Exercise ▸
For every line in the records that has the word "simpl", make a copy.

▼

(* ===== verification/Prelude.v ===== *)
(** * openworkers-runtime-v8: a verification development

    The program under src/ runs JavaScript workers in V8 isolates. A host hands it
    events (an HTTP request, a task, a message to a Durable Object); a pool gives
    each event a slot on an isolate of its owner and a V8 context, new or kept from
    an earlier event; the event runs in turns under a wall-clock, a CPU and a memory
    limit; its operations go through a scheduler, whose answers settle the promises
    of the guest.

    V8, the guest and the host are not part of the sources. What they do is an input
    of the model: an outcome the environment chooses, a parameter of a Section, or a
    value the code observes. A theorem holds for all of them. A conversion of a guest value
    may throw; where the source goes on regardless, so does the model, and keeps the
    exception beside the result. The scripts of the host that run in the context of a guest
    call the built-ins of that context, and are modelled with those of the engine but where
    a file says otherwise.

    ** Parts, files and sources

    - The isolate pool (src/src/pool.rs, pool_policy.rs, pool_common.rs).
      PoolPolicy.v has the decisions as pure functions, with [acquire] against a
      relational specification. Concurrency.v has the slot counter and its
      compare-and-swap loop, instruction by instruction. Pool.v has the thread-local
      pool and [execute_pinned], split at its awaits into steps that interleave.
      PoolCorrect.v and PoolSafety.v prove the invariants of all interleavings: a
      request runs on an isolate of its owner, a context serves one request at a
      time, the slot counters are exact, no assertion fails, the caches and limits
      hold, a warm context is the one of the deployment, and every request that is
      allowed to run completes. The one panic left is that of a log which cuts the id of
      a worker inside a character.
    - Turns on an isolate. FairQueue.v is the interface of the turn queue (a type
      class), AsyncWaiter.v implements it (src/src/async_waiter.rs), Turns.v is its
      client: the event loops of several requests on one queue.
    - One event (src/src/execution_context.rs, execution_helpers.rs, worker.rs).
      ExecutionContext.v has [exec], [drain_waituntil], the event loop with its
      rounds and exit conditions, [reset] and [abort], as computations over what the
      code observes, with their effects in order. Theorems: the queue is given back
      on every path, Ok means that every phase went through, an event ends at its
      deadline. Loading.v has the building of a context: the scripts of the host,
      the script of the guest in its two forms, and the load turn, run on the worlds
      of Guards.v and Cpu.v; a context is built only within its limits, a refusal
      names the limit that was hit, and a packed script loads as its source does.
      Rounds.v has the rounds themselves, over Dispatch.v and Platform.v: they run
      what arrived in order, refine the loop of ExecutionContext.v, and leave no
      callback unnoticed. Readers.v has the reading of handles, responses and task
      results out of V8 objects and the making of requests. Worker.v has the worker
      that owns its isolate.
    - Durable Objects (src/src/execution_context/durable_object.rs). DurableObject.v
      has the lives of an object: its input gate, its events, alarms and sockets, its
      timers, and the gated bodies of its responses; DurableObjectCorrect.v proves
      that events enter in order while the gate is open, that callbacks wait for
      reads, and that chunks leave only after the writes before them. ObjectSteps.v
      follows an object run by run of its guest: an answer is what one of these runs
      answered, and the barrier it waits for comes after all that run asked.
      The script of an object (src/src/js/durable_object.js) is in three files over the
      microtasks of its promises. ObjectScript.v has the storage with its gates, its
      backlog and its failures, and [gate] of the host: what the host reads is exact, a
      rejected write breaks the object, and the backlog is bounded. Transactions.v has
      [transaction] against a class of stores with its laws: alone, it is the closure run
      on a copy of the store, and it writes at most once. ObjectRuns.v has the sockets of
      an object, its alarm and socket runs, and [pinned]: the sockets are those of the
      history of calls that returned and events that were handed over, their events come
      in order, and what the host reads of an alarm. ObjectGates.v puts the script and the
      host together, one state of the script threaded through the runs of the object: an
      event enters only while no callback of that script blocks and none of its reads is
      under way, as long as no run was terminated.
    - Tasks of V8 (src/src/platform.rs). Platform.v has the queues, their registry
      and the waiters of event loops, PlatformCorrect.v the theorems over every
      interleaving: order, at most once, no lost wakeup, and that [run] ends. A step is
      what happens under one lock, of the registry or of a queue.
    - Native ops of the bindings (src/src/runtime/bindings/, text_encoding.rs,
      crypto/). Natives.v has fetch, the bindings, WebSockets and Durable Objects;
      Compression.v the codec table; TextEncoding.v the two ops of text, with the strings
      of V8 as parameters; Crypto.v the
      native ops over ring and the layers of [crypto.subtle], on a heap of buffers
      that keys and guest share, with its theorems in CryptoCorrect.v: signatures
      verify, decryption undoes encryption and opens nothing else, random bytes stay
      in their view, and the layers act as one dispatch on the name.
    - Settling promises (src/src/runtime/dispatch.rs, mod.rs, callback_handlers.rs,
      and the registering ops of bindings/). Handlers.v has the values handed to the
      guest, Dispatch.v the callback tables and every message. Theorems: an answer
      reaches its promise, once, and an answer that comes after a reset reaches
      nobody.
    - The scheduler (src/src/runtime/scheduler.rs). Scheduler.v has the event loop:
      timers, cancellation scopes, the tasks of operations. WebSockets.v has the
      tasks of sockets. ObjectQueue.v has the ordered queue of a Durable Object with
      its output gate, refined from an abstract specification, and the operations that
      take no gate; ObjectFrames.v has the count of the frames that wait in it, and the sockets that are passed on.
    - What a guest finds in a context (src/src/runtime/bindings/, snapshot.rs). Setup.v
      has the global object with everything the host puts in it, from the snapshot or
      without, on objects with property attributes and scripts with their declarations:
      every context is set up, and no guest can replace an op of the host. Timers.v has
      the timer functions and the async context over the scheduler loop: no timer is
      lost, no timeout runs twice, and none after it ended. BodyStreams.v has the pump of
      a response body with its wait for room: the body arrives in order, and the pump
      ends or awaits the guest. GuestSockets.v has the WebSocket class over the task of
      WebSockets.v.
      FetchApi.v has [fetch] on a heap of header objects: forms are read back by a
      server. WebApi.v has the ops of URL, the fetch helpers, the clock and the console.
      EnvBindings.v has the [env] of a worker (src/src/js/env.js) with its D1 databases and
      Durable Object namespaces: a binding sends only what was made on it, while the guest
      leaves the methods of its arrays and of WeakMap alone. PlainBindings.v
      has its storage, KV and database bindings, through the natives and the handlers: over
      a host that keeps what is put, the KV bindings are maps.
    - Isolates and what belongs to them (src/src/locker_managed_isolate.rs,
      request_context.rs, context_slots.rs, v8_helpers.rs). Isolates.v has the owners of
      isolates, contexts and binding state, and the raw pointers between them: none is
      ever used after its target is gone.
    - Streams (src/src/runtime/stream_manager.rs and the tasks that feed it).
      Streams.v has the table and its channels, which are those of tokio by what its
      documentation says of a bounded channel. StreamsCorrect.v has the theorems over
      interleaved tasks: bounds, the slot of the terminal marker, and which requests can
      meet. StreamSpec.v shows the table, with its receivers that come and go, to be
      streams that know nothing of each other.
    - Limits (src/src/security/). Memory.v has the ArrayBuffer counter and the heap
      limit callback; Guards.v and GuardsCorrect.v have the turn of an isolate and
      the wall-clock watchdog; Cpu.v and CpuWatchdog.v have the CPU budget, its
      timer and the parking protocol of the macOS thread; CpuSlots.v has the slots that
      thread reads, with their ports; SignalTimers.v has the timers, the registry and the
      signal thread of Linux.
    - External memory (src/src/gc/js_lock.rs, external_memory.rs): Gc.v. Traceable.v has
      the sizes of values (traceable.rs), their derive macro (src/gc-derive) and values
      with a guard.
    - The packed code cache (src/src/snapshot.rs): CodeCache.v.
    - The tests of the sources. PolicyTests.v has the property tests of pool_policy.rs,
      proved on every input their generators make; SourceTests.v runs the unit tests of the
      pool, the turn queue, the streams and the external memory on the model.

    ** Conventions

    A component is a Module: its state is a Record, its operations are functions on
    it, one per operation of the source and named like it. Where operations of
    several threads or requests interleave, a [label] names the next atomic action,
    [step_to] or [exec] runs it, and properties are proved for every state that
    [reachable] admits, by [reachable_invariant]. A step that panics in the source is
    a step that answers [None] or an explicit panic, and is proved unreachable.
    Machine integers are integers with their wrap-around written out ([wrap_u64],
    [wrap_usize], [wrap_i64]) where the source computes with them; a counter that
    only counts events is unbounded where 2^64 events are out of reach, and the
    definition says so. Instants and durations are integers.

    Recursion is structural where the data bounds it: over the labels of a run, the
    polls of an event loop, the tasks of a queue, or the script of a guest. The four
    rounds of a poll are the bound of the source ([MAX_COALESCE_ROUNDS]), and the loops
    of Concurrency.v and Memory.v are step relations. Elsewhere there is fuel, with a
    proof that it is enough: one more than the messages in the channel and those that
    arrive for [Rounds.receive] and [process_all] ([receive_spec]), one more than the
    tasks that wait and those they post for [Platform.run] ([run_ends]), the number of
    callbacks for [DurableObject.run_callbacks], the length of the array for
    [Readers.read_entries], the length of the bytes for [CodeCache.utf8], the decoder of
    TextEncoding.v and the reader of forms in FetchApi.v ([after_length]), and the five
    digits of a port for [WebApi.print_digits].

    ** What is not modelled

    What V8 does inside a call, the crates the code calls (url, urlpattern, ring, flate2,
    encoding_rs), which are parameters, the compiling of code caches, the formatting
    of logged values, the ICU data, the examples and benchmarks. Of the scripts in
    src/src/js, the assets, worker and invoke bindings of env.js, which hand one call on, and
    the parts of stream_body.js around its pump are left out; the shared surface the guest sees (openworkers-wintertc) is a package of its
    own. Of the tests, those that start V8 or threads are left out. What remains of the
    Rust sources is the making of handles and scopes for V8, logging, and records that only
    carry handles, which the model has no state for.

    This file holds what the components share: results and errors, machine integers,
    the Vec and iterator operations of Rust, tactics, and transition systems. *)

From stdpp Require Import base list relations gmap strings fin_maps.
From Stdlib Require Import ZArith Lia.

▲
▼

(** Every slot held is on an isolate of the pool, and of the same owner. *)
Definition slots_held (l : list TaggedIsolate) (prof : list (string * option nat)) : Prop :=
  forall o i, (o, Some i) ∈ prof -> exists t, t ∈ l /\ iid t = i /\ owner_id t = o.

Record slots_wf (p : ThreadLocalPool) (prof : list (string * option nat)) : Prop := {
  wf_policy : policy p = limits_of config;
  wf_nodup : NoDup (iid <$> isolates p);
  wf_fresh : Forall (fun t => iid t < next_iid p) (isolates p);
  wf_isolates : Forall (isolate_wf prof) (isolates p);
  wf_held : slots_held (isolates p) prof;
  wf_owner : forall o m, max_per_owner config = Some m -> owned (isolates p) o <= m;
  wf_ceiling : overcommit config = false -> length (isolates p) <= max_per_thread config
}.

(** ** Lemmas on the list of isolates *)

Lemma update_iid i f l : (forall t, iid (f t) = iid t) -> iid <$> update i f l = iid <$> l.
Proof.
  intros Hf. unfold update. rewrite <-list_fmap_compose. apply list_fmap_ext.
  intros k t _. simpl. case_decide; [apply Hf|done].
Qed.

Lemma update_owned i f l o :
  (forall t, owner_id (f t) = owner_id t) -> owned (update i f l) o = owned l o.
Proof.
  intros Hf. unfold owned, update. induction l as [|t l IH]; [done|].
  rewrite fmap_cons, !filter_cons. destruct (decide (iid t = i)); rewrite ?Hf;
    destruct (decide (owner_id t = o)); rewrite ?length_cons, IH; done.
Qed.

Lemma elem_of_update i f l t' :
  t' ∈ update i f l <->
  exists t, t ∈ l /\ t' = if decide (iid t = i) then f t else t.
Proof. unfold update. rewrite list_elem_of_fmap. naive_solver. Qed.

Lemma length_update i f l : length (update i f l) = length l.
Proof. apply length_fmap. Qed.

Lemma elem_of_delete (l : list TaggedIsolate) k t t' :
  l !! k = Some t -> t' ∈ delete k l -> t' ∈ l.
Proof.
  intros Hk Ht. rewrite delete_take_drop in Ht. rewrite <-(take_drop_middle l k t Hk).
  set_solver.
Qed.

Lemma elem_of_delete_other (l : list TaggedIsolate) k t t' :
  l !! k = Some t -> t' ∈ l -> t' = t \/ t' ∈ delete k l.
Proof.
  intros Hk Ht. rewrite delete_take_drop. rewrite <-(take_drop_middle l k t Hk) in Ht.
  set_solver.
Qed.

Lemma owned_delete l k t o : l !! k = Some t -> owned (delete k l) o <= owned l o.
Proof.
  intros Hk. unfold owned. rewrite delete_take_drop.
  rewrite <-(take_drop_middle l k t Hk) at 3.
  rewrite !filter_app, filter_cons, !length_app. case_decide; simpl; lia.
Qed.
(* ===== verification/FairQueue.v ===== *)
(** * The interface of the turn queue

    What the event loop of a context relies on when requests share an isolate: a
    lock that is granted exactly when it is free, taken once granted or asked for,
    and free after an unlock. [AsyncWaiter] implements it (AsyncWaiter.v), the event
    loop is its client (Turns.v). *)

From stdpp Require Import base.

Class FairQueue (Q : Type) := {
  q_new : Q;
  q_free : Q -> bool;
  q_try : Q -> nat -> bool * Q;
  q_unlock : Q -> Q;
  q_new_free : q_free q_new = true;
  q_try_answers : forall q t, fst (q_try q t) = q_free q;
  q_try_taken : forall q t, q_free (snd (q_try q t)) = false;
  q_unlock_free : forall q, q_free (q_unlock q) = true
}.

▲

Output of the exercise ▸
  intros k t _. simpl. case_decide; [apply Hf|done].
  rewrite !filter_app, filter_cons, !length_app. case_decide; simpl; lia.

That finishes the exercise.